Il Gip lo difende: gravi le frasi di Fini

Alberto Iannuzzi, il gip che ha firmato l'ordinanza di custodia cautelare dell'inchiesta di Potenza, si sente, seppur indirettamente, chiamato in causa dall'affermazione del presidente di An Gianfranco Fini di domenica sera a Porta a Porta, secondo le quali il pm Henry John Woodcock avrebbe dovuto «cambiare mestiere». «Ovviamente - ha detto il Gip - ciascuno si assume la responsabilità delle proprie affermazioni e io non ho alcuna intenzione di fare una difesa d'ufficio del pm.
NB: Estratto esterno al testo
Definition eq_scalar (s : list (option string)) (value : string) : list bool :=
  eq_cell value <$> s.

(** The rows of [df] at which [mask] holds, in order. *)
Fixpoint select_rows (df : DataFrame) (mask : list bool) : DataFrame :=
  match df, mask with
  | r :: df', b :: mask' =>
      if b then r :: select_rows df' mask' else select_rows df' mask'
  | _, _ => []
  end.

(** [df[mask]] with a boolean mask: a mask of the wrong length is refused
    ("Item wrong length"). *)
Definition getitem_bool (df : DataFrame) (mask : list bool) : result DataFrame :=
  if (length mask =? length df)%nat then Ok (select_rows df mask)
  else Raise ValueError.

Definition ALL_GENRES : string := "All Genres".

(** Lines 111-115: the view for the selected genre and year range. *)
Definition filtered (movies : DataFrame) (genre_selected : string)
    (year_range : Z * Z) : result DataFrame :=
  let df := movies in
  df ← getitem_bool df (between (Year_col df) year_range.1 year_range.2);
  if negb (String.eqb genre_selected ALL_GENRES)
  then getitem_bool df (eq_scalar (Genre_col df) genre_selected)
  else Ok df.

(** ** Widget domains (lines 98-102) *)

Definition str_le (s1 s2 : string) : Prop := String.leb s1 s2 = true.

#[global] Instance str_le_dec s1 s2 : Decision (str_le s1 s2).
Proof. unfold str_le. apply _. Defined.

(** [movies.Genre.cat.categories]: the distinct genres, sorted; a missing
    value is not a category. *)
Definition genre_categories (movies : DataFrame) : list string :=
  merge_sort str_le (remove_dups (omap id (Genre_col movies))).

Definition genre_options (movies : DataFrame) : list string :=
  ALL_GENRES :: genre_categories movies.
(** * Meal-planning agent: orchestration, session store and memory bank

    A shallow embedding of the Python sources
    [memory/session_service.py], [memory/memory_bank.py],
    [agents/meal_planner.py], [agents/recipe_finder.py],
    [tools/recipe_search.py], [agents/shopping_list.py],
    [tools/shopping_optimizer.py], [tools/nutrition.py] and
    [agents/orchestrator.py], followed by the properties of the
    specification that concern them.

    Conventions.
    - Python dictionaries whose iteration order is irrelevant to the
      modelled code are [gmap]s; dictionaries that are iterated in insertion
      order are association lists with Python's assignment semantics
      ([PyDict]).
    - [datetime] values are integers (microseconds); [timedelta] likewise.
    - Everything the program obtains from outside (the wall clock, the
      random generator, uuid4, the Gemini model, json.loads, the Spoonacular
      API, the completion order of futures) is an oracle of the environment
      [Env]; the mutable objects of the process are the fields of [World].
    - Strings are byte strings; the case and blank operations are the ASCII
      ones. They are Python's on strings of ASCII characters
      ([PyStr.is_ascii]); statements that depend on them for strings from
      outside assume such strings.
    - [json.loads] is read at the shape of a meal plan: a dictionary whose
      meals are dictionaries with a name. A reply of the model that decodes
      to a document of another shape is not represented; the statements
      about the workflow that depend on it assume that no document is
      decoded from the reply. *)

From stdpp Require Import gmap strings list fin_maps pretty.
From Stdlib Require Import Ascii ZArith Lia.
From Stdlib Require Qcanon.
(** * Daemon: access-levelled document parsing, validation and filtering

    A shallow embedding of the TypeScript sources of the Daemon repository:
    the live worker (parse, filter, route), the build script and the
    stand-alone validator (parse, format validation, security validation).

    Strings are [string]; a character stands for one UTF-16 code unit, and
    the embedding covers code units below 256.  A plain object is its own
    keys in insertion order, read through [Object.prototype].  Regular
    expressions of the source are written in a small abstract syntax and
    run by a backtracking matcher that follows the ECMAScript matching
    order. *)

From Stdlib Require Import String Ascii List ZArith Bool Arith Lia.
Import ListNotations.
Local Open Scope list_scope.
Local Open Scope string_scope.

Set Implicit Arguments.

(* ================================================================= *)
(** ** JavaScript strings *)

Module JsString.

Definition code (c : ascii) : nat := nat_of_ascii c.

Definition inRange (lo hi : nat) (c : ascii) : bool :=
  ((lo <=? code c) && (code c <=? hi))%nat.

Definition isChar (n : nat) (c : ascii) : bool := (code c =? n)%nat.

(** [\s], and the characters [trim] strips: TAB LF VT FF CR SPACE NBSP. *)
Definition isWhiteSpace (c : ascii) : bool :=
  inRange 9 13 c || isChar 32 c || isChar 160 c.

(** [\w] is [A-Za-z0-9_]. *)
Definition isWordChar (c : ascii) : bool :=
  inRange 65 90 c || inRange 97 122 c || inRange 48 57 c || isChar 95 c.

(** [[A-Z_]] *)
Definition isUpperOrUnderscore (c : ascii) : bool :=
  inRange 65 90 c || isChar 95 c.

Definition anyChar (c : ascii) : bool := true.

Definition chr (n : nat) : string := String (ascii_of_nat n) EmptyString.
Definition nl : string := chr 10.
Definition dquote : string := chr 34.

(** A string is truthy when it is not empty. *)
Definition truthy (s : string) : bool :=
  match s with EmptyString => false | String _ _ => true end.

Fixpoint trimStart (s : string) : string :=
  match s with
  | EmptyString => EmptyString
  | String c s' => if isWhiteSpace c then trimStart s' else s
  end.

Fixpoint trimEnd (s : string) : string :=
  match s with
  | EmptyString => EmptyString
  | String c s' =>
      match trimEnd s' with
      | EmptyString => if isWhiteSpace c then EmptyString else String c EmptyString
      | t => String c t
      end
  end.

Definition trim (s : string) : string := trimEnd (trimStart s).

(** [toLowerCase] on code units below 256: the letters A-Z and the
    capital letters of Latin-1, 192 to 222 but for the multiplication
    sign 215, move up by 32. *)
Definition lowerChar (c : ascii) : ascii :=
  if inRange 65 90 c || (inRange 192 222 c && negb (isChar 215 c))
  then ascii_of_nat (code c + 32) else c.

(** [toUpperCase]: the letters a-z and the small letters of Latin-1, 224
    to 254 but for the division sign 247, move down by 32.  The sources
    apply it to section names only, which are made of a-z and the
    underscore; the upper-case forms of the code units 181, 223 and 255
    lie outside the code units below 256 and are not modelled. *)
Definition upperChar (c : ascii) : ascii :=
  if inRange 97 122 c || (inRange 224 254 c && negb (isChar 247 c))
  then ascii_of_nat (code c - 32) else c.

Fixpoint mapChars (f : ascii -> ascii) (s : string) : string :=
  match s with
  | EmptyString => EmptyString
  | String c s' => String (f c) (mapChars f s')
  end.

Definition toLowerCase : string -> string := mapChars lowerChar.
Definition toUpperCase : string -> string := mapChars upperChar.

(** [Array.prototype.join] *)
Fixpoint join (sep : string) (l : list string) : string :=
  match l with
  | [] => EmptyString
  | [x] => x
  | x :: rest => x ++ sep ++ join sep rest
  end.

(** [Array.prototype.includes] / [indexOf] on arrays of strings. *)
Definition includes (l : list string) (x : string) : bool :=
  existsb (String.eqb x) l.

Fixpoint indexOfFrom (i : Z) (l : list string) (x : string) : Z :=
  match l with
  | [] => (-1)%Z
  | y :: l' => if String.eqb y x then i else indexOfFrom (i + 1) l' x
  end.

Definition indexOf (l : list string) (x : string) : Z := indexOfFrom 0 l x.

(** Some character of the string is not white space. *)
Fixpoint hasInk (s : string) : bool :=
  match s with
  | EmptyString => false
  | String c s' => negb (isWhiteSpace c) || hasInk s'
  end.

(** Text made of the given lines, each ended by a line feed. *)
Fixpoint unlines (l : list string) : string :=
  match l with
  | [] => EmptyString
  | x :: rest => x ++ nl ++ unlines rest
  end.

End JsString.
Import JsString.

(* ================================================================= *)
(** ** Regular expressions *)

Module Regex.

(** The fragment of ECMAScript patterns the sources use. *)
Inductive regex : Type :=
| Eps                                   (* empty pattern *)
| Chr (p : ascii -> bool)               (* one character of a class *)
| Seq (r1 r2 : regex)                   (* r1 r2 *)
| Alt (r1 r2 : regex)                   (* r1|r2, left tried first *)
| Star (greedy : bool) (r : regex)      (* r* and r*? *)
| Group (n : nat) (r : regex)           (* n-th capturing group *)
| Look (positive : bool) (r : regex)    (* (?=r) and (?!r) *)
| Eoi.                                  (* $ without the m flag *)

Definition Plus (r : regex) : regex := Seq r (Star true r).
Definition Opt (r : regex) : regex := Alt r Eps.
Definition Lit1 (n : nat) : regex := Chr (isChar n).

Fixpoint Lit (s : string) : regex :=
  match s with
  | EmptyString => Eps
  | String c s' => Seq (Chr (Ascii.eqb c)) (Lit s')
  end.

(** Captures: the latest binding of a group comes first. *)
Definition caps : Type := list (nat * string).

Fixpoint group (n : nat) (c : caps) : option string :=
  match c with
  | [] => None
  | (m, s) :: c' => if (m =? n)%nat then Some s else group n c'
  end.

Definition cont : Type := string -> caps -> option (string * caps).

Definition take (n : nat) (s : string) : string := substring 0 n s.

(** Iteration of a starred pattern whose body is run by [body].  An
    iteration that consumes nothing is rejected, as in ECMAScript, so
    [n], the length of the text, bounds the number of iterations. *)
Fixpoint starLoop (body : string -> caps -> cont -> option (string * caps))
    (greedy : bool) (k : cont) (n : nat) (s : string) (c : caps)
    {struct n} : option (string * caps) :=
  let again (_ : unit) :=
    match n with
    | O => None
    | S n' =>
        body s c
          (fun s1 c1 =>
             if (String.length s1 <? String.length s)%nat
             then starLoop body greedy k n' s1 c1 else None)
    end in
  if greedy then
    match again tt with
    | Some x => Some x
    | None => k s c
    end
  else
    match k s c with
    | Some x => Some x
    | None => again tt
    end.

(** [matchr r s c k]: match [r] at the head of [s], then continue with
    [k] on what is left; [None] makes the caller backtrack. *)
Fixpoint matchr (r : regex) : string -> caps -> cont -> option (string * caps) :=
  match r with
  | Eps => fun s c k => k s c
  | Chr p => fun s c k =>
      match s with
      | EmptyString => None
      | String a s' => if p a then k s' c else None
      end
  | Seq r1 r2 => fun s c k =>
      matchr r1 s c (fun s1 c1 => matchr r2 s1 c1 k)
  | Alt r1 r2 => fun s c k =>
      match matchr r1 s c k with
      | Some x => Some x
      | None => matchr r2 s c k
      end
  | Star greedy r1 => fun s c k =>
      starLoop (matchr r1) greedy k (String.length s) s c
  | Group n r1 => fun s c k =>
      matchr r1 s c
        (fun s1 c1 =>
           k s1 ((n, take (String.length s - String.length s1) s) :: c1))
  | Look positive r1 => fun s c k =>
      match matchr r1 s c (fun s1 c1 => Some (s1, c1)) with
      | Some (_, c1) => if positive then k s c1 else None
      | None => if positive then None else k s c
      end
  | Eoi => fun s c k =>
      match s with
      | EmptyString => k s c
      | String _ _ => None
      end
  end.
Lemma eval_loop_disk_other cfg env name prompts st other :
  other <> name ->
  dict_get (disk (eval_loop cfg env name prompts st)) other
  = dict_get (disk st) other.
Proof.
  intros Hne. revert st. induction prompts as [|p ps IH]; intros st; simpl; auto.
  unfold eval_loop in *. simpl. rewrite IH.
  unfold eval_step. simpl. now apply dict_get_set_other.
Qed.

Lemma eval_loop_meta cfg env name prompts st :
  model_name (mem (eval_loop cfg env name prompts st)) = model_name (mem st)
  /\ created (mem (eval_loop cfg env name prompts st)) = created (mem st).
Proof.
  revert st. induction prompts as [|p ps IH]; intros st; simpl; auto.
  unfold eval_loop in *. simpl. destruct (IH (eval_step cfg env name st p)) as [-> ->].
  split; reflexivity.
Qed.

Lemma eval_loop_keys cfg env name prompts st :
  exists extra,
    dict_keys (runs (mem (eval_loop cfg env name prompts st)))
    = dict_keys (runs (mem st)) ++ extra.
Proof.
  revert st. induction prompts as [|p ps IH]; intros st.
  - exists []. simpl. now rewrite app_nil_r.
  - unfold eval_loop in *. cbn [fold_left].
    destruct (IH (eval_step cfg env name st p)) as [extra ->].
    rewrite eval_step_mem. unfold append_run. cbn [runs].
    rewrite dict_keys_set. destruct (dict_mem (runs (mem st)) (id p)).
    + now exists extra.
    + exists (id p :: extra). now rewrite <- app_assoc.
Qed.

(** However [cmd_eval] ends, it writes to the file of its own model
    only; the name and the creation stamp of the result set stay; the
    prompt ids it had stay, in their order, new ones coming behind; and
    every history it had is a prefix of the history it has. *)
Theorem eval_is_confined_to_its_model cfg env name prompts rerun disk0 now :
  let data := load_model_results disk0 now name in
  let final := snd (cmd_eval cfg env name prompts rerun disk0 now) in
  (forall other, other <> name -> dict_get (disk final) other = dict_get disk0 other)
  /\ model_name (mem final) = model_name data
  /\ created (mem final) = created data
  /\ (exists extra, dict_keys (runs (mem final)) = dict_keys (runs data) ++ extra)
  /\ (forall pid, exists extra, history (mem final) pid = history data pid ++ extra).
Proof.
  intros data final.
  assert (Hidle : forall st, st = {| clock := now; disk := disk0; mem := data |} ->
            (forall other, other <> name -> dict_get (disk st) other = dict_get disk0 other)
            /\ model_name (mem st) = model_name data
            /\ created (mem st) = created data
            /\ (exists extra, dict_keys (runs (mem st)) = dict_keys (runs data) ++ extra)
            /\ (forall pid, exists extra, history (mem st) pid = history data pid ++ extra)).
  { intros st ->. simpl. repeat split; auto.
    - exists []. now rewrite app_nil_r.
    - intros pid. exists []. now rewrite app_nil_r. }
  subst final. unfold cmd_eval. fold data.
  destruct (negb (dict_mem (models_cfg cfg) name)); [now apply Hidle |].
  destruct prompts as [|p0 ps]; [now apply Hidle |].
  destruct (eval_todo data (p0 :: ps) rerun) as [|q qs]; [now apply Hidle |].
  destruct (negb (str_in name (providers_ok cfg))); [now apply Hidle |].
  cbn [snd]. split; [| split; [| split; [| split]]].
  - intros other Hne. now rewrite eval_loop_disk_other.
  - apply eval_loop_meta.
  - apply eval_loop_meta.
  - apply (eval_loop_keys cfg env name (q :: qs)
             {| clock := S now; disk := disk0; mem := data |}).
  - intros pid. rewrite eval_loop_history. eexists. reflexivity.
Qed.

Lemma eval_is_confined_to_its_model_witness :
  "judge" <> "gpt-4o"
  /\ dict_get
       (disk (snd (cmd_eval sample_cfg sample_env "gpt-4o" [sample_prompt "P1"] true
                     [("judge", one_run (judged_run 3))] 7)))
       "judge"
     = Some (one_run (judged_run 3)).
Proof.
  assert (H : "judge" <> "gpt-4o") by discriminate.
  split; [exact H |].
  exact (proj1 (eval_is_confined_to_its_model sample_cfg sample_env "gpt-4o"
                  [sample_prompt "P1"] true [("judge", one_run (judged_run 3))] 7%nat)
           "judge" H).
Defined.




(** ** Re-scoring: which files and prompt ids it touches *)

Lemma rejudge_model_disk_other env force judge_name by_id w name other :
  other <> name ->
  dict_get (rs_disk (rejudge_model env force judge_name by_id w name)) other
  = dict_get (rs_disk w) other.
Proof.
  intros Hne. unfold rejudge_model.
  destruct (String.eqb name judge_name); auto.
  destruct (runs (load_model_results (rs_disk w) (rs_clock w) name)); auto.
  destruct (rejudge_select _ _ _ _ _) as [to_judge t].
  destruct to_judge; auto.
  unfold save_model_results. cbn [rs_disk]. now apply dict_get_set_other.
Qed.

Lemma deepeval_model_disk_other cfg env force by_id filter_pids w name other :
  other <> name ->
  dict_get (rs_disk (deepeval_model cfg env force by_id filter_pids w name)) other
  = dict_get (rs_disk w) other.
Proof.
  intros Hne. unfold deepeval_model.
  destruct (runs (load_model_results (rs_disk w) (rs_clock w) name)); auto.
  destruct (deepeval_select _ _ _ _) as [to_score t].
  destruct to_score; auto.
  unfold save_model_results. cbn [rs_disk]. now apply dict_get_set_other.
Qed.

Lemma rejudge_model_judge env force judge_name by_id w :
  rejudge_model env force judge_name by_id w judge_name = w.
Proof. unfold rejudge_model. now rewrite String.eqb_refl. Qed.

Lemma dict_keys_append_present data pid entry :
  dict_mem (runs data) pid = true ->
  dict_keys (runs (append_run data pid entry)) = dict_keys (runs data).
Proof.
  intros H. unfold append_run. cbn [runs]. rewrite dict_keys_set. now rewrite H.
Qed.

Lemma latest_run_some_mem data pid run :
  latest_run data pid = Some run -> dict_mem (runs data) pid = true.
Proof.
  unfold latest_run, dict_mem. now destruct (dict_get (runs data) pid).
Qed.

Lemma rejudge_step_keys env judge_name by_id st pid :
  dict_keys (runs (pass_data (rejudge_step env judge_name by_id st pid)))
  = dict_keys (runs (pass_data st)).
Proof.
  unfold rejudge_step. destruct (dict_get by_id pid); auto.
  destruct (latest_run (pass_data st) pid) eqn:E; auto.
  cbn [pass_data]. apply dict_keys_append_present.
  eapply latest_run_some_mem; eauto.
Qed.

Lemma deepeval_step_keys cfg env by_id st pid :
  dict_keys (runs (pass_data (deepeval_step cfg env by_id st pid)))
  = dict_keys (runs (pass_data st)).
Proof.
  unfold deepeval_step. destruct (dict_get by_id pid); auto.
  destruct (latest_run (pass_data st) pid) eqn:E; auto.
  destruct (score_with_deepeval _ _ _ _ _); auto.
  cbn [pass_data]. apply dict_keys_append_present.
  eapply latest_run_some_mem; eauto.
Qed.

Lemma fold_step_keys (step : pass -> string -> pass) l st :
  (forall st pid, dict_keys (runs (pass_data (step st pid)))
                  = dict_keys (runs (pass_data st))) ->
  dict_keys (runs (pass_data (fold_left step l st)))
  = dict_keys (runs (pass_data st)).
Proof.
  intros H. revert st. induction l as [|q l IH]; intros st; simpl; auto.
  now rewrite IH, H.
Qed.

Lemma rejudge_model_keys env force judge_name by_id w name :
  let w' := rejudge_model env force judge_name by_id w name in
  dict_keys (runs (load_model_results (rs_disk w') (rs_clock w') name))
  = dict_keys (runs (load_model_results (rs_disk w) (rs_clock w) name)).
Proof.
  cbv zeta. unfold rejudge_model.
  destruct (String.eqb name judge_name); auto.
  destruct (runs (load_model_results (rs_disk w) (rs_clock w) name)) eqn:E;
    [now rewrite E |].
  rewrite <- E.
  destruct (rejudge_select _ _ _ _ _) as [to_judge t].
  destruct to_judge as [|q qs]; auto.
  unfold save_model_results, load_model_results at 1. cbn [rs_disk rs_clock].
  rewrite dict_get_set_same. cbn [runs].
  rewrite fold_step_keys; [reflexivity | apply rejudge_step_keys].
Qed.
Però - ha aggiunto Iannuzzi - mi sembrano affermazioni piuttosto gravi che chiamano in causa la mia persona perché ho firmato io il provvedimento restrittivo: ciascuno nell’esercizio del proprie funzioni - ha osservato il gip - deve meritare rispetto». Quanto alle critiche suscitate dall'inchiesta potentina per Iannuzzi «diventa difficile poter valutare una vicenda complessa probabilmente dopo aver letto ben poco, per motivi di tempo, o solo qualche piccolo stralcio di conversazioni pubblicate sui giornali che vanno inserite in un contesto più ampio». «La valutazione sulla rilevanza di queste conversazioni può essere compiuta da chi ha fatto le indagini e da chi ha valutato facendo un lavoro che direi certosino».